PROVIDED INFORMATION below:
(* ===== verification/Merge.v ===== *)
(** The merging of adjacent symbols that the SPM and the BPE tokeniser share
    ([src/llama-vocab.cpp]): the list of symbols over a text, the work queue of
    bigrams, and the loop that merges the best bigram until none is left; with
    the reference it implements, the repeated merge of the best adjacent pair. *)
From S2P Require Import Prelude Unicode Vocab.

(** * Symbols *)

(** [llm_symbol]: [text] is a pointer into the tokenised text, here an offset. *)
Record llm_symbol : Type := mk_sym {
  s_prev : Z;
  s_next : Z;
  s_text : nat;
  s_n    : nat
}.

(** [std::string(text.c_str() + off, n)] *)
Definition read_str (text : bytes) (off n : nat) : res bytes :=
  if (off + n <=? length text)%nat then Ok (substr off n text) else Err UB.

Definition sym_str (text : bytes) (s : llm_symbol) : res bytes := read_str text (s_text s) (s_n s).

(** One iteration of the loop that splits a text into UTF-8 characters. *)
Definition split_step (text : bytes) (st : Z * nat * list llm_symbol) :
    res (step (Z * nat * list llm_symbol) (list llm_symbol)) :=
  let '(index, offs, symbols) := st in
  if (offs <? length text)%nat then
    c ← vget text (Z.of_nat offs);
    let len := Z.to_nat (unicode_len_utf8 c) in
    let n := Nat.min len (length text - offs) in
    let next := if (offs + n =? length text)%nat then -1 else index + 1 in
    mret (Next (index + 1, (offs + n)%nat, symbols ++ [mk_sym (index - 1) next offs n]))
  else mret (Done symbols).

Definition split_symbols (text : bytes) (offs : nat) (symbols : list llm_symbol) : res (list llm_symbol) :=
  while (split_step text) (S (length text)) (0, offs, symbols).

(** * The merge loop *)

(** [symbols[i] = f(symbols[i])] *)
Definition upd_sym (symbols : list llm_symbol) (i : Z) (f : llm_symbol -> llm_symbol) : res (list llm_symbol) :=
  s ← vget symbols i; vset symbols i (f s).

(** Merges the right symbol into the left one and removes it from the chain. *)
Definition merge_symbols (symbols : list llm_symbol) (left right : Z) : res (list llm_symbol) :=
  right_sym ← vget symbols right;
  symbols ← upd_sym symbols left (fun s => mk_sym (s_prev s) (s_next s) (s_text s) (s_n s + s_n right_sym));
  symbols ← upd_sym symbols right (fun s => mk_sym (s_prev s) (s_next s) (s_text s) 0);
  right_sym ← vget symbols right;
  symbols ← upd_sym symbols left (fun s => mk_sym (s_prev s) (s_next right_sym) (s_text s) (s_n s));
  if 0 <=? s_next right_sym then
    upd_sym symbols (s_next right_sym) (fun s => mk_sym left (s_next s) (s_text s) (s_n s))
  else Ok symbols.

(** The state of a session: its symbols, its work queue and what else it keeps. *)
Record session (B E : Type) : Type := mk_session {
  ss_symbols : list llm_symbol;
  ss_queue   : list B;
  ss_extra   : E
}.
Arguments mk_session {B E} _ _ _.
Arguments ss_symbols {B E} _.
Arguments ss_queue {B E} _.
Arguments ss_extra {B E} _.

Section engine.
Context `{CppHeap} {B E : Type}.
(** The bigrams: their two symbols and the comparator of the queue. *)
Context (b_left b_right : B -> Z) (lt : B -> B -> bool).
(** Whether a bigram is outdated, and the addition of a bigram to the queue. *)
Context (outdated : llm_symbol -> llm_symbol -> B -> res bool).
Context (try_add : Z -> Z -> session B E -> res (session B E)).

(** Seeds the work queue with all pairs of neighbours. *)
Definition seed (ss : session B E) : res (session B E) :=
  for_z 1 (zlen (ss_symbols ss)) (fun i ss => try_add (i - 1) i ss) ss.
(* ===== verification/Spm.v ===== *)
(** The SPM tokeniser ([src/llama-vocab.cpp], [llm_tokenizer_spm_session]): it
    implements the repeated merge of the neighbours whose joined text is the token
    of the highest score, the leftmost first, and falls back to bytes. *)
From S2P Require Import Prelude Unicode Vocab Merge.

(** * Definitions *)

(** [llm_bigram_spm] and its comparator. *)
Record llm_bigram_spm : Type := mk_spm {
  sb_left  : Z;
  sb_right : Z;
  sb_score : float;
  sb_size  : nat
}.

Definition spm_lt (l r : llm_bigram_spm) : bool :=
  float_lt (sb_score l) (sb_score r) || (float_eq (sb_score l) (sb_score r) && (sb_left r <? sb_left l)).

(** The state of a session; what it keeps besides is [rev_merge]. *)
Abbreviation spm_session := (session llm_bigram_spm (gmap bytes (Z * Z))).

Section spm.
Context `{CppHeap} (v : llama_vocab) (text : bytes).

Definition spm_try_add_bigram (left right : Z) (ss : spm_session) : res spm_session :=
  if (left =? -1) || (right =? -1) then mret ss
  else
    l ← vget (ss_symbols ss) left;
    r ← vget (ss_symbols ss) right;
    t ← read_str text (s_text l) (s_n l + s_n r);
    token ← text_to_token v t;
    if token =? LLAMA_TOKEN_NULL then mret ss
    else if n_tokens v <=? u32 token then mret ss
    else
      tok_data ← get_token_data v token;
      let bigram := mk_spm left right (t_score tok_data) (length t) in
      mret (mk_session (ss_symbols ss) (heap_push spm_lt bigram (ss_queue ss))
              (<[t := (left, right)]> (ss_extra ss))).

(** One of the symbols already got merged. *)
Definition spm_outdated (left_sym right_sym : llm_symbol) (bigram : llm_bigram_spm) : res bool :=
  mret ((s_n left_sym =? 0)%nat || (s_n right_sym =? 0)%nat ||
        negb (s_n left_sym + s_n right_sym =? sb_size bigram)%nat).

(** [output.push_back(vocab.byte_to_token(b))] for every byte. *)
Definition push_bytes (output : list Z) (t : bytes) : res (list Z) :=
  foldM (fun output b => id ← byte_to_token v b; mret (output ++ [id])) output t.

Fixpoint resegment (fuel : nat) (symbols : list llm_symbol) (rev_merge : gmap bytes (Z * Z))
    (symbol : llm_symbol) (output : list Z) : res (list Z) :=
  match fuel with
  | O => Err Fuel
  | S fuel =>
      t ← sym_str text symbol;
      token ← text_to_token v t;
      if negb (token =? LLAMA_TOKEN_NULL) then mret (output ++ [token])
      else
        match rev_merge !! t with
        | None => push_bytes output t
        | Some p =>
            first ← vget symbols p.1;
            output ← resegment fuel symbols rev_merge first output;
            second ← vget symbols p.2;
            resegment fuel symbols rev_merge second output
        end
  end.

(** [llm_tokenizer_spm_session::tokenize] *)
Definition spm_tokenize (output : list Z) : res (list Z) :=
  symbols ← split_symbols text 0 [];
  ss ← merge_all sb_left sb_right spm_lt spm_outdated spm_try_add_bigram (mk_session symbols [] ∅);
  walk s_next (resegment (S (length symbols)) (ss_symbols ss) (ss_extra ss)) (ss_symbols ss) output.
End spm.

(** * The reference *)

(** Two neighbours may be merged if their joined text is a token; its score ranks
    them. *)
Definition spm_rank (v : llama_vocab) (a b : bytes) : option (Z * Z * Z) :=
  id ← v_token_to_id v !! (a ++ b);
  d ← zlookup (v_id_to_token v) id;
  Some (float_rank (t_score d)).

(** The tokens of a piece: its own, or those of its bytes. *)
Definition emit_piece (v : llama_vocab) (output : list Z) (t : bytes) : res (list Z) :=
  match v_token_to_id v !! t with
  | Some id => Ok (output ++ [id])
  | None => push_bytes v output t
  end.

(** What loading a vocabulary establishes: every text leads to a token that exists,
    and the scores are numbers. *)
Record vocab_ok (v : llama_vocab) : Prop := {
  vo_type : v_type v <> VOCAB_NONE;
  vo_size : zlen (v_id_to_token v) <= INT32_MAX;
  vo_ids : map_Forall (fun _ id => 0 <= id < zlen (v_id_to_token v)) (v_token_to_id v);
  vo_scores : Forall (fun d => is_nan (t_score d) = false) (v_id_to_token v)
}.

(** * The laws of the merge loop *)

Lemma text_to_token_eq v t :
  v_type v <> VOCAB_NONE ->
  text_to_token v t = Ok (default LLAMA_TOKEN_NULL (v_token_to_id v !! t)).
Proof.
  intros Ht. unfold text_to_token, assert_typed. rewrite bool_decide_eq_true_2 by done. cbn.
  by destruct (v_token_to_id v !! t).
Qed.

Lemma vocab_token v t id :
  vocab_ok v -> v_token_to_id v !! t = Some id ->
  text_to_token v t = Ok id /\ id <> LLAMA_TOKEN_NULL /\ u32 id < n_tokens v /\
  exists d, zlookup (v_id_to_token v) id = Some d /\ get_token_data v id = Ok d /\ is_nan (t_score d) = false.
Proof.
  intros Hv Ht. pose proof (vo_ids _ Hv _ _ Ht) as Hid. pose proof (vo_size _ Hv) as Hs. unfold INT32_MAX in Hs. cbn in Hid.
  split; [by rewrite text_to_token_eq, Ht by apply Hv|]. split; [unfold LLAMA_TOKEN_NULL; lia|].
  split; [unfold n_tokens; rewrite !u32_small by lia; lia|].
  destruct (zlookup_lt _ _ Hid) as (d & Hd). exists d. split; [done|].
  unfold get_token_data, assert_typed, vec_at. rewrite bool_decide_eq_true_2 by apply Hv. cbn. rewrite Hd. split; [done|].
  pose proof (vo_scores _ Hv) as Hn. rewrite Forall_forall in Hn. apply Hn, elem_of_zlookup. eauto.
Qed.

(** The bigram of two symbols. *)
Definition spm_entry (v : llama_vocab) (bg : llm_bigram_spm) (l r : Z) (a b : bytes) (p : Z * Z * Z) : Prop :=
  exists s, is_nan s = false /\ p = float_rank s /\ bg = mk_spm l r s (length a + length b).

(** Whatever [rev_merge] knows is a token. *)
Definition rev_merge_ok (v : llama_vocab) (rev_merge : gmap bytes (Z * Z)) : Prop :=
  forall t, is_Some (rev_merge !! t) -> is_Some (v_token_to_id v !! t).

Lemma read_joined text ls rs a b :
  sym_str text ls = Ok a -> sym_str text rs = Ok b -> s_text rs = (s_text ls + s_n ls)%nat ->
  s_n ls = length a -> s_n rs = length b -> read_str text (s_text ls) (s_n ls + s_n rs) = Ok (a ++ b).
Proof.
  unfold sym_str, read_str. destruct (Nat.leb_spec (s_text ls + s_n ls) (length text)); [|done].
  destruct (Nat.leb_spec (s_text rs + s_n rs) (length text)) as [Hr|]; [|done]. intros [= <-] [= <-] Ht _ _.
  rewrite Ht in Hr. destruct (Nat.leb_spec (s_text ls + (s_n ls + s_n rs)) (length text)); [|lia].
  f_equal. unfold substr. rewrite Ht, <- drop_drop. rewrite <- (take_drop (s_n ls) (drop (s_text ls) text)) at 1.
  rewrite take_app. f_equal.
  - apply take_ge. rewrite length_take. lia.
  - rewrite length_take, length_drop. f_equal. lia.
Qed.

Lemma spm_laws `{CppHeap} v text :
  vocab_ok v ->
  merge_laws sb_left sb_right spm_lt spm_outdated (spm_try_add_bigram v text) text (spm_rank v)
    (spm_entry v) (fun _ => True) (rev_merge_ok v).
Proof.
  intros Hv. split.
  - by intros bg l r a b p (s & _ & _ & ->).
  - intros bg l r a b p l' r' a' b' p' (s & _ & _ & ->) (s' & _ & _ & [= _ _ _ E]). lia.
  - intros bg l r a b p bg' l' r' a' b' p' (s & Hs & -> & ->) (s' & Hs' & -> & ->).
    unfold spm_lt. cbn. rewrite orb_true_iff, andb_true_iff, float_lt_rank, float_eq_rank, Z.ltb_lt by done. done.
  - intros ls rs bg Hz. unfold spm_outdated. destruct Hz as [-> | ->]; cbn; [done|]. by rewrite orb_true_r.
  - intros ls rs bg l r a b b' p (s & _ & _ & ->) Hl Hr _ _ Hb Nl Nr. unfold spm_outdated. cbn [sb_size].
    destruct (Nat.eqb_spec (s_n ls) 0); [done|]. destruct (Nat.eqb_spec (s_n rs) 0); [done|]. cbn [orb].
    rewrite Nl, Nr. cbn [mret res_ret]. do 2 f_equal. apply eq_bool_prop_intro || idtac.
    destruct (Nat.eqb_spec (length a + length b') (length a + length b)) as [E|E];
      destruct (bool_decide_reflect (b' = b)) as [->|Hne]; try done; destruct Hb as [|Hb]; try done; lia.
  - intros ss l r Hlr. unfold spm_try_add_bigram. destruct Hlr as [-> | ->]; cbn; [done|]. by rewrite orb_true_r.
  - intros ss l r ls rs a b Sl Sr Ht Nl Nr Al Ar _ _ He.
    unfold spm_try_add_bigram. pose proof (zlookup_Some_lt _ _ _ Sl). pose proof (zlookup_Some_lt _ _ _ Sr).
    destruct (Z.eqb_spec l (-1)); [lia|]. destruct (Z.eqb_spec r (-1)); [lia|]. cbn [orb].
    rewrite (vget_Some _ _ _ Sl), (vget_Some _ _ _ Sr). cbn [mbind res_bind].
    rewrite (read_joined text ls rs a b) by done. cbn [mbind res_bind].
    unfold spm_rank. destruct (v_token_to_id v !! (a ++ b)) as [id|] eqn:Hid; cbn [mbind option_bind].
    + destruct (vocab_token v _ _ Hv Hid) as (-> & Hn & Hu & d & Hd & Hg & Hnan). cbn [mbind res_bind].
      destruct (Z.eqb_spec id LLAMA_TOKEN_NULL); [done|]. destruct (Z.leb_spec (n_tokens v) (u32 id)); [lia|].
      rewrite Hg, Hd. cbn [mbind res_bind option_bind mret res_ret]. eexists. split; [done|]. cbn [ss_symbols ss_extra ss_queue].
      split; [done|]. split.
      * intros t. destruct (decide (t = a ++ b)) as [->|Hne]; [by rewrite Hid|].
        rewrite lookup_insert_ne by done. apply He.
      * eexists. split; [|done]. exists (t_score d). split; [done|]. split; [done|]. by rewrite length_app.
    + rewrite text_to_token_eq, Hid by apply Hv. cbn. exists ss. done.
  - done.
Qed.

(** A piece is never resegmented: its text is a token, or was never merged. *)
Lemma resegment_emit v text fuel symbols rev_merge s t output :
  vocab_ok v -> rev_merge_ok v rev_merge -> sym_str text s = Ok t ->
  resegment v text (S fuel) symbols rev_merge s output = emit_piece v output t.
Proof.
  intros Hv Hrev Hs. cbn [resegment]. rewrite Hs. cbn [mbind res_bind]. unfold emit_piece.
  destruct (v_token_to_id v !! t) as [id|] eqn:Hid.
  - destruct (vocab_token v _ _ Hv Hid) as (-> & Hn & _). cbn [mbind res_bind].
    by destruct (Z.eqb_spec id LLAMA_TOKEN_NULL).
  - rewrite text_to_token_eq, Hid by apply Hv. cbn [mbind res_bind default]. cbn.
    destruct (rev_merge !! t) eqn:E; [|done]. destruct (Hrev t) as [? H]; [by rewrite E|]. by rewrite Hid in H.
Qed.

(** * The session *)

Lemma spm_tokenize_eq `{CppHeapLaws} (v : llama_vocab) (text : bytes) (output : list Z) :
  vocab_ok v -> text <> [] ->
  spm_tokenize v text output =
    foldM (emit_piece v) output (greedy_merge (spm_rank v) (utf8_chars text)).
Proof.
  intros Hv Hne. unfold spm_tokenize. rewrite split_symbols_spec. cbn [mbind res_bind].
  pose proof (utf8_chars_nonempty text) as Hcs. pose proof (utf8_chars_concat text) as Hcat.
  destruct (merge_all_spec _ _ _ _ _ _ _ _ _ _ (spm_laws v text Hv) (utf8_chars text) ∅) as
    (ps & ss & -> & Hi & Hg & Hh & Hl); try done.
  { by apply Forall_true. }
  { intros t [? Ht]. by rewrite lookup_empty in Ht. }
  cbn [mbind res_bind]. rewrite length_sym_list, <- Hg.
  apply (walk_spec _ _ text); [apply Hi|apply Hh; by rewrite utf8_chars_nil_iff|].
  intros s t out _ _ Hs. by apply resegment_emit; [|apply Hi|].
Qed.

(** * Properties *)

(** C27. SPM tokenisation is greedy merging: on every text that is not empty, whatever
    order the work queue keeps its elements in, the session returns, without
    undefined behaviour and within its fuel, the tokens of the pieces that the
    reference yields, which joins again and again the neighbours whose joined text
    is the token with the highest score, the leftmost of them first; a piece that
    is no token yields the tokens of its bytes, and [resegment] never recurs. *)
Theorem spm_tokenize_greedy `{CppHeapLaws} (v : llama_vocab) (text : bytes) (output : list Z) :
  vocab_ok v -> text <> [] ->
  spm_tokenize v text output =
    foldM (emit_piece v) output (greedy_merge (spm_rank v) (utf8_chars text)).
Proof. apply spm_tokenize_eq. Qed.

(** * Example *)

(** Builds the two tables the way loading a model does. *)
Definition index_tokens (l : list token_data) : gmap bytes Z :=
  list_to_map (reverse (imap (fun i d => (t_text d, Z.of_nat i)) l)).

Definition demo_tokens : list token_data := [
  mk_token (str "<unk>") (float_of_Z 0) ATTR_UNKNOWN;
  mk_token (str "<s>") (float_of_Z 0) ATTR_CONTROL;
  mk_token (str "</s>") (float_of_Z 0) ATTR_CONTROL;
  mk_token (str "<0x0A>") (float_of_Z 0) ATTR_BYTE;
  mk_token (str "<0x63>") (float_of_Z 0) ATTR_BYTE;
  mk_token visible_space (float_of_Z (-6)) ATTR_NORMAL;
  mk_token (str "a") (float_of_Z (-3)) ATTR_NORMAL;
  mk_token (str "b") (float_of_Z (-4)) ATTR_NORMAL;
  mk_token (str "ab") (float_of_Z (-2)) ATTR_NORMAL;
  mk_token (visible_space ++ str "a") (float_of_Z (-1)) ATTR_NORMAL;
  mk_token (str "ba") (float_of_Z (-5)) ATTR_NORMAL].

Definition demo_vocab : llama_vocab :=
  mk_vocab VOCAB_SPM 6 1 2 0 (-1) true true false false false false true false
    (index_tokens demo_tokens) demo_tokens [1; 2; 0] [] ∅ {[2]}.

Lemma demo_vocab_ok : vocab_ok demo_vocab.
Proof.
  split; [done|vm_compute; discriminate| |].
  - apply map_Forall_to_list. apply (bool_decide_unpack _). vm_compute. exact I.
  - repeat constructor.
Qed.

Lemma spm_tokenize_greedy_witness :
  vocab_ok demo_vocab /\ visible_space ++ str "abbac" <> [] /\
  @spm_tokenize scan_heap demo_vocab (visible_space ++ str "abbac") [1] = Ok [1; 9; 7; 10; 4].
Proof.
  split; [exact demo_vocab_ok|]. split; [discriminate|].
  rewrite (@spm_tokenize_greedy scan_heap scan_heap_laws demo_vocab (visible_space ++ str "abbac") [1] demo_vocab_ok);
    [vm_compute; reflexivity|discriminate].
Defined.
End of PROVIDED INFORMATION.
> TASK PROMPT
Look above for the line with "Record session (B" and the line with "(** The SPM", and reproduce exactly those two lines plus every line between, nothing more.

> PROBLEM SOLUTION
Record session (B E : Type) : Type := mk_session {
  ss_symbols : list llm_symbol;
  ss_queue   : list B;
  ss_extra   : E
}.
Arguments mk_session {B E} _ _ _.
Arguments ss_symbols {B E} _.
Arguments ss_queue {B E} _.
Arguments ss_extra {B E} _.

Section engine.
Context `{CppHeap} {B E : Type}.
(** The bigrams: their two symbols and the comparator of the queue. *)
Context (b_left b_right : B -> Z) (lt : B -> B -> bool).
(** Whether a bigram is outdated, and the addition of a bigram to the queue. *)
Context (outdated : llm_symbol -> llm_symbol -> B -> res bool).
Context (try_add : Z -> Z -> session B E -> res (session B E)).

(** Seeds the work queue with all pairs of neighbours. *)
Definition seed (ss : session B E) : res (session B E) :=
  for_z 1 (zlen (ss_symbols ss)) (fun i ss => try_add (i - 1) i ss) ss.
(* ===== verification/Spm.v ===== *)
(** The SPM tokeniser ([src/llama-vocab.cpp], [llm_tokenizer_spm_session]): it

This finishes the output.